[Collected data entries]
Lemma sniff_fits `{Md5} b protocol sp dp info :
  Forall is_u8 b → sniff_for_transport b protocol sp dp = Decided info →
  verdict_fits info (zlen b) (if is_dns_over_tcp protocol sp dp then 2 else 0).
Proof.
  intros Hb. unfold sniff_for_transport, sniff_l7_desegmenting.
  destruct (is_dns_over_tcp protocol sp dp); cbn [negb].
  - case_bool_decide; [apply sniff_dns_tcp_fits|].
    destruct (or_else _ _) as [i|] eqn:Ho.
    + intros [= <-]. unfold or_else in Ho. destruct (sniff_http b) eqn:E1; simplify_eq.
      { eapply http_fits, sniff_http_kind; done. }
      destruct (sniff_http_response b) eqn:E2; simplify_eq; [eapply http_fits, sniff_http_response_kind; done|].
      by apply sniff_tls_fits.
    + destruct (sniff_dns_tcp b) as [i|k|] eqn:Ed; [|done|by destruct (missing_byte_count b)].
      intros [= <-]. by apply sniff_dns_tcp_fits.
  - destruct (if bool_decide _ then _ else _) as [i|] eqn:Hi; [|by destruct (missing_byte_count b)]. intros [= <-]. revert Hi.
    case_bool_decide; [intros ?; by apply sniff_dns_fits|]. case_bool_decide; [by apply sniff_tls_fits|].
    unfold or_else. destruct (sniff_http b) eqn:E1; [intros [= <-]; eapply http_fits, sniff_http_kind; done|].
    destruct (sniff_http_response b) eqn:E2; [intros [= <-]; eapply http_fits, sniff_http_response_kind; done|].
    destruct (sniff_dns b) eqn:E3; [intros [= <-]; by apply sniff_dns_fits|]. by apply sniff_tls_fits.
Qed.

Lemma answers_in_pane h n i answers : 0 <= n → Forall (in_pane h n) (answers_fields n i answers).
Proof.
  intros Hn. revert i. induction answers as [|a answers IH]; intros i; cbn [answers_fields]; [done|].
  apply Forall_app. split; [|done]. unfold answer_fields.
  case_bool_decide; destruct (ans_data_truncated a); cbn [app]; in_panes.
Qed.

Lemma app_in_pane h l7 n off :
  0 <= n <= U32_MAX → 0 <= off → verdict_fits l7 n off → Forall (in_pane h n) (app_fields l7 n off).
Proof.
  intros Hn Ho. destruct l7 as [m u|status reason ct cl|q id qt|q id qt rc k answers|sni ja3 label cr o len|];
    cbn [verdict_fits app_fields]; intros Hf.
  - in_panes.
  - destruct reason, ct, cl; cbn [opt_field app]; in_panes.
  - in_panes.
  - rewrite app_assoc. apply Forall_app. split; [|apply answers_in_pane; lia]. case_bool_decide; cbn [app]; in_panes.
  - rewrite !wrap_u32_id by (width; lia). destruct ja3, label; cbn [opt_field app]; in_panes.
  - done.
Qed.

Lemma in_pane_without_range h n f : 0 <= h → 0 <= n → in_pane h n (without_range f).
Proof. intros. unfold in_pane. cbn. destruct (Field.region f); lia. Qed.

(** C34: Fields point at real bytes.  For every frame that decodes, and the
    verdict read from its own payload (or one reassembled elsewhere, or none),
    the byte range of every field lies within the pane it refers to: the header
    bytes of the packet, or its payload. *)
Theorem field_ranges_in_panes `{SlicerLaws} `{!SlicerLayout} `{Md5} data link_type p l7 re :
  zlen data <= U32_MAX → Forall is_u8 data → parse_packet data link_type = Some p →
  (re = false → l7 = L7None ∨ sniff_for_transport (payload p) (protocol p) (src_port p) (dst_port p) = Decided l7) →
  Forall (in_pane (zlen (header_bytes p)) (zlen (payload p))) (build_packet_fields p l7 link_type re).
Proof.
  intros Hlen Hu8 Hp Hl7. pose proof (parse_packet_layout _ _ _ Hp) as Hlay.
  pose proof (header_in_pane p link_type (zlen (payload p)) Hlay) as Hh.
  destruct (parse_packet_widths _ _ _ Hlen Hp) as [_ Hpl].
  destruct (parse_packet_header_bytes _ _ _ Hp) as (_ & (pre & post & Hsub) & _).
  assert (Hpu : Forall is_u8 (payload p)).
  { assert (Hf : Forall is_u8 (frame_of data link_type)).
    { destruct link_type; [done| |done]. cbn. by apply Forall_drop. }
    rewrite Hsub in Hf. apply Forall_app in Hf as [_ Hf]. by apply Forall_app in Hf as [Hf _]. }
  unfold build_packet_fields. destruct re.
  - rewrite build_fields_split. cbn [app_fields]. rewrite app_nil_r. apply Forall_app. split; [done|].
    destruct (_ && _); [|done]. apply Forall_fmap, Forall_true. intros f. apply in_pane_without_range; lia.
  - rewrite build_fields_split, wrap_u32_id by (width; lia). apply Forall_app. split; [done|].
    apply app_in_pane; [width; lia|by case_match|]. destruct (Hl7 eq_refl) as [->|Hs]; [done|]. by apply sniff_fits.
Qed.

(** ** Hex dumps *)

Lemma length_hex_dump_tail l : zlen (concat (app (lit " ") <$> (hex2 <$> l))) = 3 * zlen l.
Proof.
  induction l as [|b l IH]; [done|]. cbn [fmap list_fmap concat]. rewrite length_app.
  change (length (lit " " ++ hex2 b)) with 3%nat. cbn [length]. lia.
Qed.

Lemma hex_dump_tail_at l i b :
  l !! i = Some b →
  slice (concat (app (lit " ") <$> (hex2 <$> l))) (3 * Z.of_nat i + 1) (3 * Z.of_nat i + 3) = Some (hex2 b).
Proof.
  revert i. induction l as [|a l IH]; intros i Hi; [done|]. cbn [fmap list_fmap concat].
  destruct i as [|i]; cbn in Hi.
  - injection Hi as ->. apply slice_Some. rewrite length_app. cbn [length app hex2 lit]. split_and!; [lia|cbn; lia|done].
  - apply IH in Hi. apply slice_Some in Hi as (H1 & H2 & ->). apply slice_Some. rewrite length_app.
    change (length (lit " " ++ hex2 a)) with 3%nat. split_and!; [lia|lia|].
    replace (3 * Z.of_nat (S i) + 3 - (3 * Z.of_nat (S i) + 1)) with (3 * Z.of_nat i + 3 - (3 * Z.of_nat i + 1)) by lia.
    f_equal. unfold zdrop. replace (Z.to_nat (3 * Z.of_nat (S i) + 1)) with (3 + Z.to_nat (3 * Z.of_nat i + 1))%nat by lia.
    rewrite <- drop_drop. done.
Qed.

(** Byte [i] of a dump is its characters from [3 i] on, which is how the user
    interface finds the bytes of a field. *)
Lemma hex_dump_at l i b :
  l !! i = Some b → slice (hex_dump l) (3 * Z.of_nat i) (3 * Z.of_nat i + 2) = Some (hex2 b).
Proof.
  destruct l as [|a l]; [done|]. unfold hex_dump. cbn [fmap list_fmap join]. destruct i as [|i]; cbn [lookup list_lookup].
  - intros [= ->]. apply slice_Some. rewrite length_app, Nat2Z.inj_add. cbn. split_and!; [lia|lia|done].
  - intros Hi%hex_dump_tail_at. apply slice_Some in Hi as (H1 & H2 & ->). apply slice_Some. rewrite length_app.
    change (length (hex2 a)) with 2%nat. split_and!; [lia|lia|].
    replace (3 * Z.of_nat (S i) + 2 - 3 * Z.of_nat (S i)) with (3 * Z.of_nat i + 3 - (3 * Z.of_nat i + 1)) by lia.
    f_equal. unfold zdrop. replace (Z.to_nat (3 * Z.of_nat (S i))) with (2 + Z.to_nat (3 * Z.of_nat i + 1))%nat by lia.
    rewrite <- drop_drop. done.
Qed.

ASSIGNMENT: Up to and including the line with "[|done|by destruct (missing_byte_count b)].", output every line of the records above exactly, starting from the first; output nothing else.

ANSWER TO THIS EXERCISE:
Lemma sniff_fits `{Md5} b protocol sp dp info :
  Forall is_u8 b → sniff_for_transport b protocol sp dp = Decided info →
  verdict_fits info (zlen b) (if is_dns_over_tcp protocol sp dp then 2 else 0).
Proof.
  intros Hb. unfold sniff_for_transport, sniff_l7_desegmenting.
  destruct (is_dns_over_tcp protocol sp dp); cbn [negb].
  - case_bool_decide; [apply sniff_dns_tcp_fits|].
    destruct (or_else _ _) as [i|] eqn:Ho.
    + intros [= <-]. unfold or_else in Ho. destruct (sniff_http b) eqn:E1; simplify_eq.
      { eapply http_fits, sniff_http_kind; done. }
      destruct (sniff_http_response b) eqn:E2; simplify_eq; [eapply http_fits, sniff_http_response_kind; done|].
      by apply sniff_tls_fits.
    + destruct (sniff_dns_tcp b) as [i|k|] eqn:Ed; [|done|by destruct (missing_byte_count b)].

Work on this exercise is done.